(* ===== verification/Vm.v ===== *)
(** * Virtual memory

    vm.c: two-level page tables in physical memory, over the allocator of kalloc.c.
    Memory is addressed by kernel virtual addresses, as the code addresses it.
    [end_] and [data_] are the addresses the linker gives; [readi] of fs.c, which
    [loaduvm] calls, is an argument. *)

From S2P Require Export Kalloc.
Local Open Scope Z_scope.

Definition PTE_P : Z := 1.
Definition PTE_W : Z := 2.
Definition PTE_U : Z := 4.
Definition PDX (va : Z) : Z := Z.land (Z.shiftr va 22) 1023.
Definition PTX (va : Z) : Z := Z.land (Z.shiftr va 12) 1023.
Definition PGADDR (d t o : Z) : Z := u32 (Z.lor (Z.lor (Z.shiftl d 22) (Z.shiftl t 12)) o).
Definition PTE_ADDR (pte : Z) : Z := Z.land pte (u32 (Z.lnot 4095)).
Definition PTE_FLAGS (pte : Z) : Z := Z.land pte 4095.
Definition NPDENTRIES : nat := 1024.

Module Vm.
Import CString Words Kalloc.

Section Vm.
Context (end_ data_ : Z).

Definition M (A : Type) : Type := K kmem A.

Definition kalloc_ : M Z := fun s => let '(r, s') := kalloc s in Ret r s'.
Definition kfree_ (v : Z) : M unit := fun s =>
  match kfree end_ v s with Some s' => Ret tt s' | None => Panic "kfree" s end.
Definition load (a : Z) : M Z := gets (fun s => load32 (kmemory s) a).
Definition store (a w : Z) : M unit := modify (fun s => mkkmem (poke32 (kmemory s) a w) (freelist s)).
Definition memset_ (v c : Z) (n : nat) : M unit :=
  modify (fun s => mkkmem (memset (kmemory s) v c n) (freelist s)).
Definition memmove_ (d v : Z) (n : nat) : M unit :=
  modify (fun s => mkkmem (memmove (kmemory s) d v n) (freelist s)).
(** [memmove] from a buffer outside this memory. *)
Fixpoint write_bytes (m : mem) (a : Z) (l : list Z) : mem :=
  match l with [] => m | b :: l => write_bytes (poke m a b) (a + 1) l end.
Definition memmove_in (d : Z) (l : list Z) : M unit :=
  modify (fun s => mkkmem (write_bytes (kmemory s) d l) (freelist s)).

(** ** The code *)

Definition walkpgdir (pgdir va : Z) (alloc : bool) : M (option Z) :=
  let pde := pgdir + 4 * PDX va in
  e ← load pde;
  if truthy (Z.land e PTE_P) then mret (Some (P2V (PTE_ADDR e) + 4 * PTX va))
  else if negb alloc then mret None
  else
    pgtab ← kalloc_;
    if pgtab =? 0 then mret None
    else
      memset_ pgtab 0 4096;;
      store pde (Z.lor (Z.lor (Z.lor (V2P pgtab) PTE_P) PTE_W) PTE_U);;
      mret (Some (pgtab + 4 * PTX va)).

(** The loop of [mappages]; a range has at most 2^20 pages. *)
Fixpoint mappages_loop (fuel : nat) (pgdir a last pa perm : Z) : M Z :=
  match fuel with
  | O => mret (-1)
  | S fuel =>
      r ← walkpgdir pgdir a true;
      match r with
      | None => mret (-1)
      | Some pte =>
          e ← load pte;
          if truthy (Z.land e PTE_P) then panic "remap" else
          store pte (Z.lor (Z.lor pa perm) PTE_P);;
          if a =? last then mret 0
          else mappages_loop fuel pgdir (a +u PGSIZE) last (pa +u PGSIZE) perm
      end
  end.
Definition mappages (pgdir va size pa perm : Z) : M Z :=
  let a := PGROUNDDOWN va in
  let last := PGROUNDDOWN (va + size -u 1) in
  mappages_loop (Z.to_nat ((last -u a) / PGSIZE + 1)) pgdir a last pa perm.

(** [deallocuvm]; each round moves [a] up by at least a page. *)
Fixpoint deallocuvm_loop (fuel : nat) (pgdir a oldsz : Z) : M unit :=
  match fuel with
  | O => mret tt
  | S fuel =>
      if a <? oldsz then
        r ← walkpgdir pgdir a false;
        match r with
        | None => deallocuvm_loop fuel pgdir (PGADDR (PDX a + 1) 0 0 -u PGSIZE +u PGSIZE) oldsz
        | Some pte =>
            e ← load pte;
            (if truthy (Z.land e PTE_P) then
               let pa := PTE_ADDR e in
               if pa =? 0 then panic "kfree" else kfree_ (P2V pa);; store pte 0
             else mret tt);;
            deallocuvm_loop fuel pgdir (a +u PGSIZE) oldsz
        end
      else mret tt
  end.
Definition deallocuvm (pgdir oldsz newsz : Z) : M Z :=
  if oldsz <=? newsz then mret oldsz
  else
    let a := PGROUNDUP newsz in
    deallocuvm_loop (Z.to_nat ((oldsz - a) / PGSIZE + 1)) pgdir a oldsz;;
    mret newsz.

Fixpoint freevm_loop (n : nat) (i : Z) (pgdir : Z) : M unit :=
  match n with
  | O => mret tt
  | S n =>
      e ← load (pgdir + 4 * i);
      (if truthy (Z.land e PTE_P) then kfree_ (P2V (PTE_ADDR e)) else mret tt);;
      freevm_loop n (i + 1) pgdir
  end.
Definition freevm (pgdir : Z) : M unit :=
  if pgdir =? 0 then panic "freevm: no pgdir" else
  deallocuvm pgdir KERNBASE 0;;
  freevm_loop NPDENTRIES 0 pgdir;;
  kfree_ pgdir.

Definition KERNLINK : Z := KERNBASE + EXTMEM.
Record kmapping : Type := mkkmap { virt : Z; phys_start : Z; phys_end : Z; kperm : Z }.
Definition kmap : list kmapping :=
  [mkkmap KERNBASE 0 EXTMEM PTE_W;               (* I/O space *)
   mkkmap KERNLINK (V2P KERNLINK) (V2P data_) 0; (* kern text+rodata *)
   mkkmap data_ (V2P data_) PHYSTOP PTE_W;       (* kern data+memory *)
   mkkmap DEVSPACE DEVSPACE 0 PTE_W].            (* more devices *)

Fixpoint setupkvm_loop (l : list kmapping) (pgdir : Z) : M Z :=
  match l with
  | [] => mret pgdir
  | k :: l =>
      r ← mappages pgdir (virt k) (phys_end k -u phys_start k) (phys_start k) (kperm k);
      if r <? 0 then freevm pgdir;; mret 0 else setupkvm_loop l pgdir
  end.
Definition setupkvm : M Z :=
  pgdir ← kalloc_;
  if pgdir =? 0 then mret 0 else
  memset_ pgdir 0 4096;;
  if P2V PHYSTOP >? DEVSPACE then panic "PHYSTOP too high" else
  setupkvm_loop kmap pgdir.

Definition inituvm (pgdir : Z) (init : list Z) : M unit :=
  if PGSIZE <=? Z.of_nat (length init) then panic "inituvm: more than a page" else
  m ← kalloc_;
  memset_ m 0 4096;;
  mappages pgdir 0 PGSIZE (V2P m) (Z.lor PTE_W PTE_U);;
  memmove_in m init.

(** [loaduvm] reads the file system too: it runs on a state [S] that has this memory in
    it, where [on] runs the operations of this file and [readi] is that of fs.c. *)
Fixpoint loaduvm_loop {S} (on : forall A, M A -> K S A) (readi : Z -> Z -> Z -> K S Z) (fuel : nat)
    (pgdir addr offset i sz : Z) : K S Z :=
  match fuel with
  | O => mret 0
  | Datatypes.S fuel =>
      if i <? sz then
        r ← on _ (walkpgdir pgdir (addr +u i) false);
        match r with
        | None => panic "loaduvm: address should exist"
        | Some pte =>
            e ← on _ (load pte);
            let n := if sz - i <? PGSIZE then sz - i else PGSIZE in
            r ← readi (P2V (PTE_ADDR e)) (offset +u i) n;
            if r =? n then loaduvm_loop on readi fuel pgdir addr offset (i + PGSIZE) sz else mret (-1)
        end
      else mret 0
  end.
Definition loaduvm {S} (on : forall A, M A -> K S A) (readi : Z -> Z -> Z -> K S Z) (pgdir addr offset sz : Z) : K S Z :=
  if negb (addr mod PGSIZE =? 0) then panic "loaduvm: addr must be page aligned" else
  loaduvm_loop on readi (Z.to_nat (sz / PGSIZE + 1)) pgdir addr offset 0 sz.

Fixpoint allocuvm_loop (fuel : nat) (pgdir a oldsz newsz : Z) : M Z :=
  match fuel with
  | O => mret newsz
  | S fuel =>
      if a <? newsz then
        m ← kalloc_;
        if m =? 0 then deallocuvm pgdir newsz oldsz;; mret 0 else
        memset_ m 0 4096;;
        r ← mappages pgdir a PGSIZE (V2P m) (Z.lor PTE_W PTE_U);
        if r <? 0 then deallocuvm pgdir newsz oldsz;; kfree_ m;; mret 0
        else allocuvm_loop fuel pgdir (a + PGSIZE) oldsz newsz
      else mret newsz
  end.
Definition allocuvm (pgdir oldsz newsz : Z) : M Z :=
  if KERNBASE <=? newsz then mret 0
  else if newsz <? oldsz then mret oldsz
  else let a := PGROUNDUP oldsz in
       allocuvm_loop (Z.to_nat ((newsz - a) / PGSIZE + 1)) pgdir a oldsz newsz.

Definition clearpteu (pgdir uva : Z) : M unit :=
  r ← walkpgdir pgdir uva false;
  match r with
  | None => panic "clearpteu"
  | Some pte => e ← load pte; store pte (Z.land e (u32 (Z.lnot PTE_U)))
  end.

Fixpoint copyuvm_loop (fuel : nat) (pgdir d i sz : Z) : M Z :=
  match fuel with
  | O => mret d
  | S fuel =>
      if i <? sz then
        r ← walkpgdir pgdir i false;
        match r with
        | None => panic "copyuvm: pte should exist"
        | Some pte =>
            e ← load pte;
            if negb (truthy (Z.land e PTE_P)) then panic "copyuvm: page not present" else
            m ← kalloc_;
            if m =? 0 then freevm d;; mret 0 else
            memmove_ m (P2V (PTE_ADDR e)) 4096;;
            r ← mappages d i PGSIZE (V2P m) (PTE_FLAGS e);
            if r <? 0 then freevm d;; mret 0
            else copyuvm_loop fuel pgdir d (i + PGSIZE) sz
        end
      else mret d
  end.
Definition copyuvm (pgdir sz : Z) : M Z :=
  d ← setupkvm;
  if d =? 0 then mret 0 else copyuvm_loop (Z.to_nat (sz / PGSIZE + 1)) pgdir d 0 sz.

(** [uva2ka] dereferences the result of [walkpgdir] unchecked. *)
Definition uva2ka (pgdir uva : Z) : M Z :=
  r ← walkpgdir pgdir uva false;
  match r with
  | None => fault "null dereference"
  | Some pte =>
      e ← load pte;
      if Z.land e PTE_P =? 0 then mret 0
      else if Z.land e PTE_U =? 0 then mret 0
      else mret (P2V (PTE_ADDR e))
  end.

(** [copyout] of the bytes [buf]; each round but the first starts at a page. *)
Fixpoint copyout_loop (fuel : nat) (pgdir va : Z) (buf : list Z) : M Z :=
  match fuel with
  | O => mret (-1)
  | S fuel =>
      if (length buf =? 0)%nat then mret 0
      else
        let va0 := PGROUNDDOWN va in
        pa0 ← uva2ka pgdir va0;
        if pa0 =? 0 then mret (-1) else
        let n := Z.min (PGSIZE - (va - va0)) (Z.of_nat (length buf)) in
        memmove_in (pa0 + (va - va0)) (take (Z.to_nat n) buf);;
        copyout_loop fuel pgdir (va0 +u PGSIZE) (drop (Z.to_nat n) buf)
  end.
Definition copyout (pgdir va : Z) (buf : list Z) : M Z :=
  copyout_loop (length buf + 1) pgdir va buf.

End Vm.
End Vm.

───

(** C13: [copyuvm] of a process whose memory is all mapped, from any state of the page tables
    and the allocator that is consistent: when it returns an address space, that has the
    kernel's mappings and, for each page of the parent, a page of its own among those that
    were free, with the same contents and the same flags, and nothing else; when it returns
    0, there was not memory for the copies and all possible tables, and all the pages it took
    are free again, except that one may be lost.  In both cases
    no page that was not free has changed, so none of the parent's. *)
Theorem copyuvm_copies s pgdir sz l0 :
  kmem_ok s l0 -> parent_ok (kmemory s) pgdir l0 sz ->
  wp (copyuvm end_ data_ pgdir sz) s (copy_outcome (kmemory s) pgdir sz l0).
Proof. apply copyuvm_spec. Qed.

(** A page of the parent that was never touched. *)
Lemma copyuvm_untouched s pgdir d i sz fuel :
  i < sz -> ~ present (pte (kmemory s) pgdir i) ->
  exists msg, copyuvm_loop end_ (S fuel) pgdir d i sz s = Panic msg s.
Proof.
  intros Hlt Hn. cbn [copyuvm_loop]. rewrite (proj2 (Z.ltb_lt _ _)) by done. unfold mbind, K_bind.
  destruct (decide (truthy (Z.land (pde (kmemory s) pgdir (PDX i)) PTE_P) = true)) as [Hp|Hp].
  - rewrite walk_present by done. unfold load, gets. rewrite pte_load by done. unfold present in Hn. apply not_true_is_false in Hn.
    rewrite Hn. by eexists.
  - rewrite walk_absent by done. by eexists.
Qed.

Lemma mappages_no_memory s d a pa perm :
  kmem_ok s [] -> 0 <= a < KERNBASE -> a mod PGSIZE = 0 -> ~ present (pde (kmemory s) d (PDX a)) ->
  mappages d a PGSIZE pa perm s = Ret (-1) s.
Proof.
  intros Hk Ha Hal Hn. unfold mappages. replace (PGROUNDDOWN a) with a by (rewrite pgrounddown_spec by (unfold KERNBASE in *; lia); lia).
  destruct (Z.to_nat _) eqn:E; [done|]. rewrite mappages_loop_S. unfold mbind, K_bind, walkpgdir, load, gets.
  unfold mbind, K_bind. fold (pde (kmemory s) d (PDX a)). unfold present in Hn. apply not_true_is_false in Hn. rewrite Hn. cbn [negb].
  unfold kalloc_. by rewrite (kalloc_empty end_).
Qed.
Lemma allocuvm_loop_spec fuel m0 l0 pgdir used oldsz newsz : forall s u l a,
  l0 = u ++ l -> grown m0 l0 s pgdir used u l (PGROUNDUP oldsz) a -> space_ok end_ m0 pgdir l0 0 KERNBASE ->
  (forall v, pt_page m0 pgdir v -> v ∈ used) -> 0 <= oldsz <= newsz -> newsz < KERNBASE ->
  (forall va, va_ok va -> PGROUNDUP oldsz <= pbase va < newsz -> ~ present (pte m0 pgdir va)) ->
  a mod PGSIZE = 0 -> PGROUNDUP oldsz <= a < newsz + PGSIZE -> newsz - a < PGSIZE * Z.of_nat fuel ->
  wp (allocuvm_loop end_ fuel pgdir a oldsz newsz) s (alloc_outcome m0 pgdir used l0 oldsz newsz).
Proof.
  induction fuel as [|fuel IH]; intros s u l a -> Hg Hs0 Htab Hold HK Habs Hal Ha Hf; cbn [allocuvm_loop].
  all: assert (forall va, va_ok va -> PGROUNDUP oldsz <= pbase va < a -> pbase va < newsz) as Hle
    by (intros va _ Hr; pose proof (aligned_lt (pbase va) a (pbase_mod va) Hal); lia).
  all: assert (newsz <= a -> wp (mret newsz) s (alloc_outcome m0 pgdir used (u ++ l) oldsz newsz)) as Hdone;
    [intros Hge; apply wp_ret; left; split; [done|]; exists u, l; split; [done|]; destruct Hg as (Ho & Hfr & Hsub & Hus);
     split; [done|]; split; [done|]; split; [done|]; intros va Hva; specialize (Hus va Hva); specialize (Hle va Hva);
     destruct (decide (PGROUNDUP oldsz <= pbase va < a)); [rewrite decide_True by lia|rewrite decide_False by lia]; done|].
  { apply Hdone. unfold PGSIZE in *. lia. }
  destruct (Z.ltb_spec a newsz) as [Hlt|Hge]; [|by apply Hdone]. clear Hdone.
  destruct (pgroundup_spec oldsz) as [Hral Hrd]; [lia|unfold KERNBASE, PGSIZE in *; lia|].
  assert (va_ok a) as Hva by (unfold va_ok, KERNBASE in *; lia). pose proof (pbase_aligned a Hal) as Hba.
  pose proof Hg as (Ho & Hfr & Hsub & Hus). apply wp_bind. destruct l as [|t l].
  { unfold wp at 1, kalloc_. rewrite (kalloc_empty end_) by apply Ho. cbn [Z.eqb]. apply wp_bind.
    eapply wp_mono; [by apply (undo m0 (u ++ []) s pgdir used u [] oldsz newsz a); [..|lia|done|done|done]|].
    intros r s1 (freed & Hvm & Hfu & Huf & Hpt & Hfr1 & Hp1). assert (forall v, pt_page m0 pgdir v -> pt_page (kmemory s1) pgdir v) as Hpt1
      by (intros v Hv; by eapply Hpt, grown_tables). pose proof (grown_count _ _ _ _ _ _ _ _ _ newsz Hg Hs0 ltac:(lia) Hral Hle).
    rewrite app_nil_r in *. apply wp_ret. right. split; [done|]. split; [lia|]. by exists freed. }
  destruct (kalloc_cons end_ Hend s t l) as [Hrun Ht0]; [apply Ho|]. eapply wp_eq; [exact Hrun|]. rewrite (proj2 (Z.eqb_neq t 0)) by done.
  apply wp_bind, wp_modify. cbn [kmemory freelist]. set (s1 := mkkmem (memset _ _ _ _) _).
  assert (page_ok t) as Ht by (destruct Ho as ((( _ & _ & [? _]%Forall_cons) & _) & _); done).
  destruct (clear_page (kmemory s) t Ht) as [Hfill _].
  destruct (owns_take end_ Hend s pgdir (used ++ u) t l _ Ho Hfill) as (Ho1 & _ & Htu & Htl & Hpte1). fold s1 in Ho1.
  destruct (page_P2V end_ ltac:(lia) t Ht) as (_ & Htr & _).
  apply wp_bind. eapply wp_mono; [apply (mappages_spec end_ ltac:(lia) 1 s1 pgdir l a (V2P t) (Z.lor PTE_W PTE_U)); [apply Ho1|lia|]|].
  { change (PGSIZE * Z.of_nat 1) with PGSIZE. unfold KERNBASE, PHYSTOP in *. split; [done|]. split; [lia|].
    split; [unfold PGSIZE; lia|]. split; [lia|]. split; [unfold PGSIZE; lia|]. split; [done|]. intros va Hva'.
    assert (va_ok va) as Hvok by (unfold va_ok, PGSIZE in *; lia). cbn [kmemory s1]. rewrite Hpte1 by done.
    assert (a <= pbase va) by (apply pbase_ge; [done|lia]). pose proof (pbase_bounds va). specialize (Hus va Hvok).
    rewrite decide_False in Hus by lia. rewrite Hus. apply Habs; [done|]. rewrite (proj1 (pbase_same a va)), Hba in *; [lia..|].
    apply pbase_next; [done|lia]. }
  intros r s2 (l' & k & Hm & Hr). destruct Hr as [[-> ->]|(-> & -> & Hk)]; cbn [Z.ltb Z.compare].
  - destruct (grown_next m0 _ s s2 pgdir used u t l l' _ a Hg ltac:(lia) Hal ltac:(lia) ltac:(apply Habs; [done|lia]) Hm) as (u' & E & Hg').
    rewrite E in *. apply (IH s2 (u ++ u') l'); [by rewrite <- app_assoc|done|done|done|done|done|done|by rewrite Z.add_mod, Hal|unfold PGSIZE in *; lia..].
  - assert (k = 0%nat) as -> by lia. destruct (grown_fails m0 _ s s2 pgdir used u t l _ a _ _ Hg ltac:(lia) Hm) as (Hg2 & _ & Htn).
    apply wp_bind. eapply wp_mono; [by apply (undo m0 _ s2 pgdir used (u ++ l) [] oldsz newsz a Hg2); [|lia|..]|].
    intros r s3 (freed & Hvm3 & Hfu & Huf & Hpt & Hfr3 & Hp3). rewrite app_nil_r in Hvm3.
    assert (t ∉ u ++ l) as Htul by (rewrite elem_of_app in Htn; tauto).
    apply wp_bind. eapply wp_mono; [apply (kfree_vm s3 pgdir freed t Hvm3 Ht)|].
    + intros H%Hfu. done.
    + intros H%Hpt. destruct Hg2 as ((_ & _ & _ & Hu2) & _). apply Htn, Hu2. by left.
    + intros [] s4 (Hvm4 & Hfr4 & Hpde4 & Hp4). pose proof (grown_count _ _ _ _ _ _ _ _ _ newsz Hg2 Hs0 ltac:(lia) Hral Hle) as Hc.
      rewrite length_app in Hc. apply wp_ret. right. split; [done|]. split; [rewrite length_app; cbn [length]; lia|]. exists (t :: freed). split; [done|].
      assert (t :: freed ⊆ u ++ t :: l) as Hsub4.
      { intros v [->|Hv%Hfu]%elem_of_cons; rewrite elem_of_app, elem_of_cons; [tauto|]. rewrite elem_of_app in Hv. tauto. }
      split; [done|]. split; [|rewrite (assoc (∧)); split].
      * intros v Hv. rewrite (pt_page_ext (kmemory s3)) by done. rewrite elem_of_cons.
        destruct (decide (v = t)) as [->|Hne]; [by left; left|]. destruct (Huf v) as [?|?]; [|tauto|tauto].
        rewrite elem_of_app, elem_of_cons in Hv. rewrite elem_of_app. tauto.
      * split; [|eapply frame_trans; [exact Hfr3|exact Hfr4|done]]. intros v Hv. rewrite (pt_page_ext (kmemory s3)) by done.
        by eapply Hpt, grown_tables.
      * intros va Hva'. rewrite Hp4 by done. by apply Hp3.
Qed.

───

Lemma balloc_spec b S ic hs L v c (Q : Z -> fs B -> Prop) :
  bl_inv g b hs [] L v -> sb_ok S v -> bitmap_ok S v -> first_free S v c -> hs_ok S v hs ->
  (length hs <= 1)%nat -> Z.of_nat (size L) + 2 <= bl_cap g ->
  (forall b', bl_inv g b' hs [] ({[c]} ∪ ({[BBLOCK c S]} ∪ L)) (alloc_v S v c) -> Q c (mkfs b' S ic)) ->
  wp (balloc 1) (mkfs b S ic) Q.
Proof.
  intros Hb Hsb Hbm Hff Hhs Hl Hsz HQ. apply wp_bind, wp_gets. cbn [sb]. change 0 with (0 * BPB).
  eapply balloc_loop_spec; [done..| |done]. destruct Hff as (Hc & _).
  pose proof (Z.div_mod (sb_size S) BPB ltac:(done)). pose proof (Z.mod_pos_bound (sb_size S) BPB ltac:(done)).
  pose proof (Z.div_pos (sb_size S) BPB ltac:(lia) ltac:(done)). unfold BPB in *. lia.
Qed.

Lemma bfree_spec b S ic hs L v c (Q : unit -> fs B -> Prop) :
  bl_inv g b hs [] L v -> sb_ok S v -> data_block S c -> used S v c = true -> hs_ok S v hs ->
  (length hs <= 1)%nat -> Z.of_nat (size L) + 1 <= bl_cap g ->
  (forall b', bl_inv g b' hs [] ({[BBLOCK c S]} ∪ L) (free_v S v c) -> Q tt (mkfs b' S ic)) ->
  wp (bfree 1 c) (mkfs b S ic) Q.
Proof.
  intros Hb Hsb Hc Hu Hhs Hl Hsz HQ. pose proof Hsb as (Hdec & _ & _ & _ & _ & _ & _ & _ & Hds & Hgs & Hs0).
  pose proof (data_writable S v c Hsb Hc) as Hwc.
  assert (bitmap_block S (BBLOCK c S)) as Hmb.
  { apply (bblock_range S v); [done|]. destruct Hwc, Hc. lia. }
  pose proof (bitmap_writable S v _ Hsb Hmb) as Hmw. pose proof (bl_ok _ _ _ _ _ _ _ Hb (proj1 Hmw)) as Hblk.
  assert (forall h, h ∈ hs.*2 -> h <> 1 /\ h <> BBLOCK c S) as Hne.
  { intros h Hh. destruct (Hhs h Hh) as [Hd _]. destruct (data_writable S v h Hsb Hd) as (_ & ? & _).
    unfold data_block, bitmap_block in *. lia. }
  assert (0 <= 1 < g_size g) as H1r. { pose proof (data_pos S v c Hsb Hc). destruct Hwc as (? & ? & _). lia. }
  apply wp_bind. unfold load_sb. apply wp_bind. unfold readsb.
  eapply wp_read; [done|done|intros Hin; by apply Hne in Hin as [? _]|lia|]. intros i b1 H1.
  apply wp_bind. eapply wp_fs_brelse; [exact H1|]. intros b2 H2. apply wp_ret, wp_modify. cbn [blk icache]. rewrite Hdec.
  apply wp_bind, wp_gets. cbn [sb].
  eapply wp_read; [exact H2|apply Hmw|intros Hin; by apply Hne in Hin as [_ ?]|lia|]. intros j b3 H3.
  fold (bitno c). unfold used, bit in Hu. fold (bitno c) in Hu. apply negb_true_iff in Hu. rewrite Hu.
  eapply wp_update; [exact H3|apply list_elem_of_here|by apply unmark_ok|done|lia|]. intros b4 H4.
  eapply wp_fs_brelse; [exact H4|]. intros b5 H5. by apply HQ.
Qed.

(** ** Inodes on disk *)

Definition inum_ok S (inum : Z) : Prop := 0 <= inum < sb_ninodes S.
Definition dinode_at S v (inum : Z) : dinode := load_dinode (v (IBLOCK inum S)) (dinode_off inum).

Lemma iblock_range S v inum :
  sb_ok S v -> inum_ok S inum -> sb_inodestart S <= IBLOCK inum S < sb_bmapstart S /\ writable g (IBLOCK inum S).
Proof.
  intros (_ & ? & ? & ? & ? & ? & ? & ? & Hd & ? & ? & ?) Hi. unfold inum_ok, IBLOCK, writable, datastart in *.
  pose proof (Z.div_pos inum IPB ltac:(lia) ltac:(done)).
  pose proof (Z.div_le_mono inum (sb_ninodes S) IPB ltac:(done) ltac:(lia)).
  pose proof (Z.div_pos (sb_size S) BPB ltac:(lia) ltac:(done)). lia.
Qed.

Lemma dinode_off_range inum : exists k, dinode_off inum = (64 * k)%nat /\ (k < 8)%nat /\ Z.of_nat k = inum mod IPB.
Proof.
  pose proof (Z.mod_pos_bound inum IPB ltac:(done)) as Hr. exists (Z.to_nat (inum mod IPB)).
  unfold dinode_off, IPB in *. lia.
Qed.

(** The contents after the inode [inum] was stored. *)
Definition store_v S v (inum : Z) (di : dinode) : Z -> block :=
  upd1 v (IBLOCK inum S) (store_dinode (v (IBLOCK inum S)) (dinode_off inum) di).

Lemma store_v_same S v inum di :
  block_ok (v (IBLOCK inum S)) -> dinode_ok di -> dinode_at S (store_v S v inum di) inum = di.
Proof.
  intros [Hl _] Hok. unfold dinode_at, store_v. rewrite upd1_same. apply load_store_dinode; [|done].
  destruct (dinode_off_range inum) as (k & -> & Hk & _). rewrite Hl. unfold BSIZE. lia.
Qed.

───

* [PROBLEM REQUIREMENTS]: Using the records above, restate word for word the lines from the one with "BPB in *. lia." through the one with "unfold data_block, bitmap_block", both included.

* [ANSWER TO THIS EXERCISE]:
  pose proof (Z.div_pos (sb_size S) BPB ltac:(lia) ltac:(done)). unfold BPB in *. lia.
Qed.

Lemma bfree_spec b S ic hs L v c (Q : unit -> fs B -> Prop) :
  bl_inv g b hs [] L v -> sb_ok S v -> data_block S c -> used S v c = true -> hs_ok S v hs ->
  (length hs <= 1)%nat -> Z.of_nat (size L) + 1 <= bl_cap g ->
  (forall b', bl_inv g b' hs [] ({[BBLOCK c S]} ∪ L) (free_v S v c) -> Q tt (mkfs b' S ic)) ->
  wp (bfree 1 c) (mkfs b S ic) Q.
Proof.
  intros Hb Hsb Hc Hu Hhs Hl Hsz HQ. pose proof Hsb as (Hdec & _ & _ & _ & _ & _ & _ & _ & Hds & Hgs & Hs0).
  pose proof (data_writable S v c Hsb Hc) as Hwc.
  assert (bitmap_block S (BBLOCK c S)) as Hmb.
  { apply (bblock_range S v); [done|]. destruct Hwc, Hc. lia. }
  pose proof (bitmap_writable S v _ Hsb Hmb) as Hmw. pose proof (bl_ok _ _ _ _ _ _ _ Hb (proj1 Hmw)) as Hblk.
  assert (forall h, h ∈ hs.*2 -> h <> 1 /\ h <> BBLOCK c S) as Hne.
  { intros h Hh. destruct (Hhs h Hh) as [Hd _]. destruct (data_writable S v h Hsb Hd) as (_ & ? & _).
    unfold data_block, bitmap_block in *. lia. }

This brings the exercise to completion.